▶ **Exercise description**
Line by line, transcribe all of the entries exactly.

Dataset entries:
━━━━
(* ===== verification/BinderAlloc.v ===== *)
(** * The binder buffer allocator

    Model of src/.../Chapter_1_In-depth_Analysis_of_Binder/binder_alloc.c: the
    allocator of the address range a process maps for incoming transactions.
    The range is tiled by buffers kept in address order; free buffers are in a
    tree ordered by size, allocated ones in a tree ordered by address; pages
    are populated on demand and put on an LRU list when no buffer uses them.

    [None] is a kernel fault: a [BUG_ON] that fires, a use of a freed struct
    or an access outside of the page array.  A [WARN_ON] sets [warned].

    The kernel's own rbtree code is not part of the repository: the class
    [RbTree] has its two operations and the laws of their documentation. *)

From S2P Require Import Prelude.

Definition ptr := positive.

Definition PAGE_SHIFT : Z := 12.
Definition PAGE_SIZE : Z := 2 ^ PAGE_SHIFT.
Definition SZ_4M : Z := 4194304.

Definition EPERM : Z := 1.
Definition ESRCH : Z := 3.
Definition ENOMEM : Z := 12.
Definition EBUSY : Z := 16.
Definition EINVAL : Z := 22.
Definition ENOSPC : Z := 28.

(** [x & PAGE_MASK], [PAGE_ALIGN(x)] and [ALIGN(x, sizeof(void * ))]. *)
Definition page_floor (x : Z) : Z := Z.land x (Z.lnot (PAGE_SIZE - 1)).
Definition PAGE_ALIGN (x : Z) : Z := page_floor (u64 (x + (PAGE_SIZE - 1))).
Definition ALIGN8 (x : Z) : Z := Z.land (u64 (x + 7)) (Z.lnot 7).

(** ** Trees

    A node is the address of the struct that embeds its [rb_node]. *)

Inductive rb_tree := Leaf | Node (rb_left : rb_tree) (n : ptr) (rb_right : rb_tree).

Fixpoint inorder (t : rb_tree) : list ptr :=
  match t with
  | Leaf => []
  | Node l n r => inorder l ++ n :: inorder r
  end.

(** Linking at the leaf the descent ends in ([rb_link_node]); [go_left] is the
    comparison of the descent and may fault. *)
Fixpoint rb_link (go_left : ptr -> option bool) (new : ptr) (t : rb_tree) : option rb_tree :=
  match t with
  | Leaf => Some (Node Leaf new Leaf)
  | Node l n r =>
      b ← go_left n;
      if (b : bool) then l' ← rb_link go_left new l; Some (Node l' n r)
      else r' ← rb_link go_left new r; Some (Node l n r')
  end.

Class RbTree := {
  rb_insert_color : rb_tree -> rb_tree;
  rb_erase : ptr -> rb_tree -> rb_tree;
  inorder_insert_color t : inorder (rb_insert_color t) = inorder t;
  inorder_erase n t : inorder (rb_erase n t) = filter (fun m => m ≠ n) (inorder t);
}.

(** ** State *)

Record binder_buffer := {
  entry : ptr;                 (* the address of the struct *)
  user_data : Z;
  free : bool;
  clear_on_free : bool;
  allow_user_free : bool;
  async_transaction : bool;
  transaction : option ptr;
  data_size : Z;
  offsets_size : Z;
  extra_buffers_size : Z;
  buf_pid : Z;
}.

#[export] Instance eta_binder_buffer : Eta binder_buffer := fun b =>
  Build_binder_buffer (entry b) (user_data b) (free b) (clear_on_free b)
    (allow_user_free b) (async_transaction b) (transaction b) (data_size b)
    (offsets_size b) (extra_buffers_size b) (buf_pid b).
━━━━
▶ **Result of the exercise**
(* ===== verification/BinderAlloc.v ===== *)
(** * The binder buffer allocator

    Model of src/.../Chapter_1_In-depth_Analysis_of_Binder/binder_alloc.c: the
    allocator of the address range a process maps for incoming transactions.
    The range is tiled by buffers kept in address order; free buffers are in a
    tree ordered by size, allocated ones in a tree ordered by address; pages
    are populated on demand and put on an LRU list when no buffer uses them.

    [None] is a kernel fault: a [BUG_ON] that fires, a use of a freed struct
    or an access outside of the page array.  A [WARN_ON] sets [warned].

    The kernel's own rbtree code is not part of the repository: the class
    [RbTree] has its two operations and the laws of their documentation. *)

From S2P Require Import Prelude.

Definition ptr := positive.

Definition PAGE_SHIFT : Z := 12.
Definition PAGE_SIZE : Z := 2 ^ PAGE_SHIFT.
Definition SZ_4M : Z := 4194304.

Definition EPERM : Z := 1.
Definition ESRCH : Z := 3.
Definition ENOMEM : Z := 12.
Definition EBUSY : Z := 16.
Definition EINVAL : Z := 22.
Definition ENOSPC : Z := 28.

(** [x & PAGE_MASK], [PAGE_ALIGN(x)] and [ALIGN(x, sizeof(void * ))]. *)
Definition page_floor (x : Z) : Z := Z.land x (Z.lnot (PAGE_SIZE - 1)).
Definition PAGE_ALIGN (x : Z) : Z := page_floor (u64 (x + (PAGE_SIZE - 1))).
Definition ALIGN8 (x : Z) : Z := Z.land (u64 (x + 7)) (Z.lnot 7).

(** ** Trees

    A node is the address of the struct that embeds its [rb_node]. *)

Inductive rb_tree := Leaf | Node (rb_left : rb_tree) (n : ptr) (rb_right : rb_tree).

Fixpoint inorder (t : rb_tree) : list ptr :=
  match t with
  | Leaf => []
  | Node l n r => inorder l ++ n :: inorder r
  end.

(** Linking at the leaf the descent ends in ([rb_link_node]); [go_left] is the
    comparison of the descent and may fault. *)
Fixpoint rb_link (go_left : ptr -> option bool) (new : ptr) (t : rb_tree) : option rb_tree :=
  match t with
  | Leaf => Some (Node Leaf new Leaf)
  | Node l n r =>
      b ← go_left n;
      if (b : bool) then l' ← rb_link go_left new l; Some (Node l' n r)
      else r' ← rb_link go_left new r; Some (Node l n r')
  end.

Class RbTree := {
  rb_insert_color : rb_tree -> rb_tree;
  rb_erase : ptr -> rb_tree -> rb_tree;
  inorder_insert_color t : inorder (rb_insert_color t) = inorder t;
  inorder_erase n t : inorder (rb_erase n t) = filter (fun m => m ≠ n) (inorder t);
}.

(** ** State *)

Record binder_buffer := {
  entry : ptr;                 (* the address of the struct *)
  user_data : Z;
  free : bool;
  clear_on_free : bool;
  allow_user_free : bool;
  async_transaction : bool;
  transaction : option ptr;
  data_size : Z;
  offsets_size : Z;
  extra_buffers_size : Z;
  buf_pid : Z;
}.

#[export] Instance eta_binder_buffer : Eta binder_buffer := fun b =>
  Build_binder_buffer (entry b) (user_data b) (free b) (clear_on_free b)
    (allow_user_free b) (async_transaction b) (transaction b) (data_size b)
    (offsets_size b) (extra_buffers_size b) (buf_pid b).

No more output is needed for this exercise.